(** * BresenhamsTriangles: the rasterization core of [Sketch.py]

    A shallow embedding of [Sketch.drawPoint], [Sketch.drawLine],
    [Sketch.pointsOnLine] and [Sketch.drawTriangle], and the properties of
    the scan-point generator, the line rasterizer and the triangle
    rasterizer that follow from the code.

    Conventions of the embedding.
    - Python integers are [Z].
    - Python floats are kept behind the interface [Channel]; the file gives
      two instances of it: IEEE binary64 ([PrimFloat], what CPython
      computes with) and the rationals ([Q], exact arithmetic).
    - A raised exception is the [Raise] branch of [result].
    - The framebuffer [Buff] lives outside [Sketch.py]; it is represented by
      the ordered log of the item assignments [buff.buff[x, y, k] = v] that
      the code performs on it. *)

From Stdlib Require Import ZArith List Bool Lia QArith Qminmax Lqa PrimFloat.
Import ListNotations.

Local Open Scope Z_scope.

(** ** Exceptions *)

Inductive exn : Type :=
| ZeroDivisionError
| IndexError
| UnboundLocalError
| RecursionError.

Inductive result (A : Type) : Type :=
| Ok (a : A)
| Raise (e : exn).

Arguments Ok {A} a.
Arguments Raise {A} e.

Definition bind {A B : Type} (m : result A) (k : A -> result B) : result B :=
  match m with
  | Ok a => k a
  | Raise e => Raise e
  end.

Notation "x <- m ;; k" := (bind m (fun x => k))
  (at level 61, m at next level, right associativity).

TASK OBJECTIVE — Please copy, exactly and with nothing else, the lines above beginning at the line that has "[Sketch.pointsOnLine] and [Sketch.drawTriangle], and" and ending with the line that has "the ordered log".

ANSWER SPACE —
    [Sketch.pointsOnLine] and [Sketch.drawTriangle], and the properties of
    the scan-point generator, the line rasterizer and the triangle
    rasterizer that follow from the code.

    Conventions of the embedding.
    - Python integers are [Z].
    - Python floats are kept behind the interface [Channel]; the file gives
      two instances of it: IEEE binary64 ([PrimFloat], what CPython
      computes with) and the rationals ([Q], exact arithmetic).
    - A raised exception is the [Raise] branch of [result].
    - The framebuffer [Buff] lives outside [Sketch.py]; it is represented by
      the ordered log of the item assignments [buff.buff[x, y, k] = v] that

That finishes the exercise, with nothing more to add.